Secondly, Jesus offered that perfect life as a sacrifice. We should observe that it was an act of worship when Jesus gave himself. The Spirit enables us to make small sacrifices and he enabled Jesus to make his great voluntary sacrifice of himself. Offering a sacrifice is an act of worship and here is Jesus the great high priest placing his humanity in the place where we should have been placed, facing the expression of divine justice that was necessary in order for us to be forgiven.

Here we are reminded that Jesus did not deliver us from our sins by his physical sufferings alone. He humbled himself by becoming a man, but he was a man filled with the Holy Spirit. Then he humbled himself to the point of death, even the death of the cross, but as he went down to those depths the Holy Spirit never left him. Jesus went down lower than we could go, but he did not go down lower than the Spirit could go, even although the depths to which he went cannot be measured.

This verse of Hebrews is an astonishing verse. It is a verse that focuses on the Trinity. Many other verses also focus on the Godhead, but the focus of this verse is on the Trinity at the cross, and what each of the divine persons did.

Benefit of the death of Jesus

Whenever we think about the Lord’s death, should we not think about how the Holy Spirit strengthened him, comforted him, helped him, during that awful experience? Should we not think about the Father receiving such an offering with constant approval throughout the ordeal of his Son as a living sacrifice? Should we not think about the astonishing commitment of Jesus as he paid the penalty for our sins?

The writer of Hebrews mentions that one benefit of the blood of Christ is that it will ‘purify our conscience from dead works’. Our conscience highlights many negative features of our attitudes and actions. In the context, the offering of the heifer was a sacrifice connected to uncleanness caused by contact with something or someone who had died. Our sinfulness makes everything dead in a spiritual sense. Sometimes, our sin comes to mind and disturbs us. What should we do? Think of the blood of Christ and remind ourselves that the blood of Jesus cleanses us from all sin. And recall how the Holy Spirit was there with him, and is also here with us to apply to us this incredible benefit.

The blood of Jesus also has another effect, according to this verse. It enables us to serve the living God. We are like priests who have been cleansed from defilement and not only forgiven our misdeeds. Because of the blood of Christ, our service is acceptable in God’s sight. Our priestly ministry takes place wherever we are. So because Jesus died, our wrongs are dealt and we through the Spirit can offer ourselves to God as his servants.

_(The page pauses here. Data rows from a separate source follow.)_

(** * Vexor: sharded in-memory k-NN vector store

    A shallow embedding of [pkg/distance] (scalar kernels, the arm64 NEON
    kernels and their dispatch) and of [pkg/store] (sharded SoA store,
    Insert / Delete / Count / Search / SearchCosine), together with the
    properties of the specification that concern them.

    Conventions.
    - [float32] is IEEE-754 binary32, modelled by the Standard Library's
      [spec_float] at precision 24 and [emax] 128, round-to-nearest-even;
      [float64] is the same at precision 53 and [emax] 1024.
    - A Go [string] is a byte sequence: [String.string].
    - A Go slice is a [list]; a Go [map[string]int] is a [gmap string nat].
    - The per-shard locks are not modelled: every operation is taken
      atomically, which is what the locks provide for a single shard. *)

From Stdlib Require Import ZArith List Bool Lia.
From Stdlib Require Import Floats.SpecFloat.
From stdpp Require Import gmap strings list fin_maps sorting.

Local Open Scope Z_scope.

(* ===================================================================== *)
(** * float32 and float64 *)
(* ===================================================================== *)

Module F32.

Definition prec : Z := 24.
Definition emax : Z := 128.

Definition float32 := spec_float.

Definition add : float32 -> float32 -> float32 := SFadd prec emax.
Definition sub : float32 -> float32 -> float32 := SFsub prec emax.
Definition mul : float32 -> float32 -> float32 := SFmul prec emax.
Definition div : float32 -> float32 -> float32 := SFdiv prec emax.

(** Go's [==] and [<] on floats: false as soon as one side is NaN. *)
Definition eqb : float32 -> float32 -> bool := SFeqb.
Definition ltb : float32 -> float32 -> bool := SFltb.
Definition leb : float32 -> float32 -> bool := SFleb.

Definition of_Z (z : Z) : float32 := binary_normalize prec emax z 0 false.
(** [m * 2^e], rounded to binary32. *)
Definition of_scaled (m e : Z) : float32 := binary_normalize prec emax m e false.

Definition zero : float32 := S754_zero false.
Definition one : float32 := of_Z 1.

Definition is_nan (x : float32) : bool :=
  match x with S754_nan => true | _ => false end.

Definition is_finite (x : float32) : bool :=
  match x with
  | S754_zero _ => true
  | S754_finite _ _ _ => true
  | _ => false
  end.

Definition sign (x : float32) : bool :=
  match x with
  | S754_zero s | S754_infinity s | S754_finite s _ _ => s
  | S754_nan => false
  end.

(** Fused multiply-add [x * y + z] with a single rounding (the lane
    operation of FMLA).  The product of two finite numbers is kept
    exact, aligned with [z] and rounded once. *)
Definition fma (x y z : float32) : float32 :=
  match x, y with
  | S754_nan, _ | _, S754_nan => S754_nan
  | S754_infinity _, S754_zero _ | S754_zero _, S754_infinity _ => S754_nan
  | S754_infinity sx, S754_infinity sy
  | S754_infinity sx, S754_finite sy _ _
  | S754_finite sx _ _, S754_infinity sy =>
      let s := xorb sx sy in
      match z with
      | S754_nan => S754_nan
      | S754_infinity sz => if Bool.eqb s sz then z else S754_nan
      | _ => S754_infinity s
      end
  | S754_finite sx _ _, S754_zero sy
  | S754_zero sx, S754_finite sy _ _
  | S754_zero sx, S754_zero sy =>
      match z with
      | S754_zero sz =>
          if Bool.eqb (xorb sx sy) sz then z else S754_zero false
      | _ => z
      end
  | S754_finite sx mx ex, S754_finite sy my ey =>
      match z with
      | S754_nan => S754_nan
      | S754_infinity _ => z
      | S754_zero _ => mul x y
      | S754_finite sz mz ez =>
          let ep := ex + ey in
          let e := Z.min ep ez in
          binary_normalize prec emax
            (cond_Zopp (xorb sx sy) (Zpos (fst (shl_align (mx * my) ep e)))
             + cond_Zopp sz (Zpos (fst (shl_align mz ez e))))
            e false
      end
  end.

End F32.

Module F64.

Definition prec : Z := 53.
Definition emax : Z := 1024.

Definition float64 := spec_float.

Definition sqrt : float64 -> float64 := SFsqrt prec emax.

(** [float64(x)] for a [float32] [x]: exact. *)
Definition of_f32 (x : F32.float32) : float64 :=
  match x with
  | S754_finite s m e => binary_normalize prec emax (cond_Zopp s (Zpos m)) e s
  | _ => x
  end.

(** [float32(x)] for a [float64] [x]: rounds to nearest even. *)
Definition to_f32 (x : float64) : F32.float32 :=
  match x with
  | S754_finite s m e =>
      binary_normalize F32.prec F32.emax (cond_Zopp s (Zpos m)) e s
  | _ => x
  end.

End F64.

Abbreviation float32 := F32.float32.

(** [sqrt32] of store.go: [float32(math.Sqrt(float64(x)))]. *)
Definition sqrt32 (x : float32) : float32 :=
  F64.to_f32 (F64.sqrt (F64.of_f32 x)).

(* ===================================================================== *)
(** * pkg/distance: the kernels *)
(* ===================================================================== *)

(** The arithmetic a kernel is written with.  The program runs the
    kernels on [float32]; the instance on [Z] is the same code under exact
    arithmetic and serves to compare the two summation orders. *)
Class Arith (T : Type) := {
  a_zero : T;
  a_add : T -> T -> T;
  a_sub : T -> T -> T;
  a_mul : T -> T -> T;
  (** [a_fma x y z] is [x * y + z], rounded once. *)
  a_fma : T -> T -> T -> T
}.

#[export] Instance float32_arith : Arith float32 := {|
  a_zero := F32.zero;
  a_add := F32.add;
  a_sub := F32.sub;
  a_mul := F32.mul;
  a_fma := F32.fma
|}.

#[export] Instance exact_arith : Arith Z := {|
  a_zero := 0;
  a_add := Z.add;
  a_sub := Z.sub;
  a_mul := Z.mul;
  a_fma := fun x y z => x * y + z
|}.

Section Kernels.
Context {T : Type} `{Arith T}.

(** ** distance.go: scalar loops

    [for i := 0; i < len(a); i++ { ... a[i] ... b[i] ... }].  The loop
    runs over [a]; Go faults on [b[i]] when [b] is shorter, the model
    stops there (all callers pass equal lengths). *)

Fixpoint euclidean_scalar_from (sum : T) (a b : list T) : T :=
  match a, b with
  | x :: a', y :: b' =>
      let diff := a_sub x y in
      euclidean_scalar_from (a_add sum (a_mul diff diff)) a' b'
  | _, _ => sum
  end.

Definition EuclideanDistanceSquaredScalar (a b : list T) : T :=
  euclidean_scalar_from a_zero a b.

Fixpoint dot_scalar_from (sum : T) (a b : list T) : T :=
  match a, b with
  | x :: a', y :: b' => dot_scalar_from (a_add sum (a_mul x y)) a' b'
  | _, _ => sum
  end.

Definition DotProductScalar (a b : list T) : T :=
  dot_scalar_from a_zero a b.

(** ** distance_arm64.s: the NEON kernels

    A 128-bit register in the [.S4] arrangement is four lanes. *)

Record V4 := mkV4 { lane0 : T; lane1 : T; lane2 : T; lane3 : T }.

(** [VEOR V.B16, V.B16, V.B16] *)
Definition vzero : V4 := mkV4 a_zero a_zero a_zero a_zero.

(** [VLD1 (R), [V.S4]]: four consecutive elements at the pointer; the
    pointer is the remaining suffix of the slice.  (Reading past the
    slice is outside the model: the missing lanes read as zero.) *)
Definition vld1 (p : list T) : V4 :=
  mkV4 (nth 0 p a_zero) (nth 1 p a_zero) (nth 2 p a_zero) (nth 3 p a_zero).

(** [VFMLA Vm.S4, Vn.S4, Vd.S4]: [Vd += Vn * Vm], fused, per lane. *)
Definition vfmla (m n d : V4) : V4 :=
  mkV4 (a_fma (lane0 n) (lane0 m) (lane0 d))
       (a_fma (lane1 n) (lane1 m) (lane1 d))
       (a_fma (lane2 n) (lane2 m) (lane2 d))
       (a_fma (lane3 n) (lane3 m) (lane3 d)).

(** [fadd vd.4s, vn.4s, vm.4s] *)
Definition vfadd (n m : V4) : V4 :=
  mkV4 (a_add (lane0 n) (lane0 m)) (a_add (lane1 n) (lane1 m))
       (a_add (lane2 n) (lane2 m)) (a_add (lane3 n) (lane3 m)).

(** [fsub vd.4s, vn.4s, vm.4s] *)
Definition vfsub (n m : V4) : V4 :=
  mkV4 (a_sub (lane0 n) (lane0 m)) (a_sub (lane1 n) (lane1 m))
       (a_sub (lane2 n) (lane2 m)) (a_sub (lane3 n) (lane3 m)).

(** [faddp vd.4s, vn.4s, vm.4s]: pairwise sums of [vn] then of [vm]. *)
Definition vfaddp (n m : V4) : V4 :=
  mkV4 (a_add (lane0 n) (lane1 n)) (a_add (lane2 n) (lane3 n))
       (a_add (lane0 m) (lane1 m)) (a_add (lane2 m) (lane3 m)).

What a contrast between our approach to God when we make our appointments and the approach of Jesus for this appointment at Calvary! Towards him as he drew near flowed wrath. Towards us as we draw near flows love. The Spirit who strengthened him to face the wrath now strengthens us to face the love. And as Paul reminded the Ephesians, we can be strengthened with power in the inner man in order to know the love of Christ that passes knowledge. The love of God can be shed abroad in our hearts by the same eternal Spirit who was with Jesus at Calvary.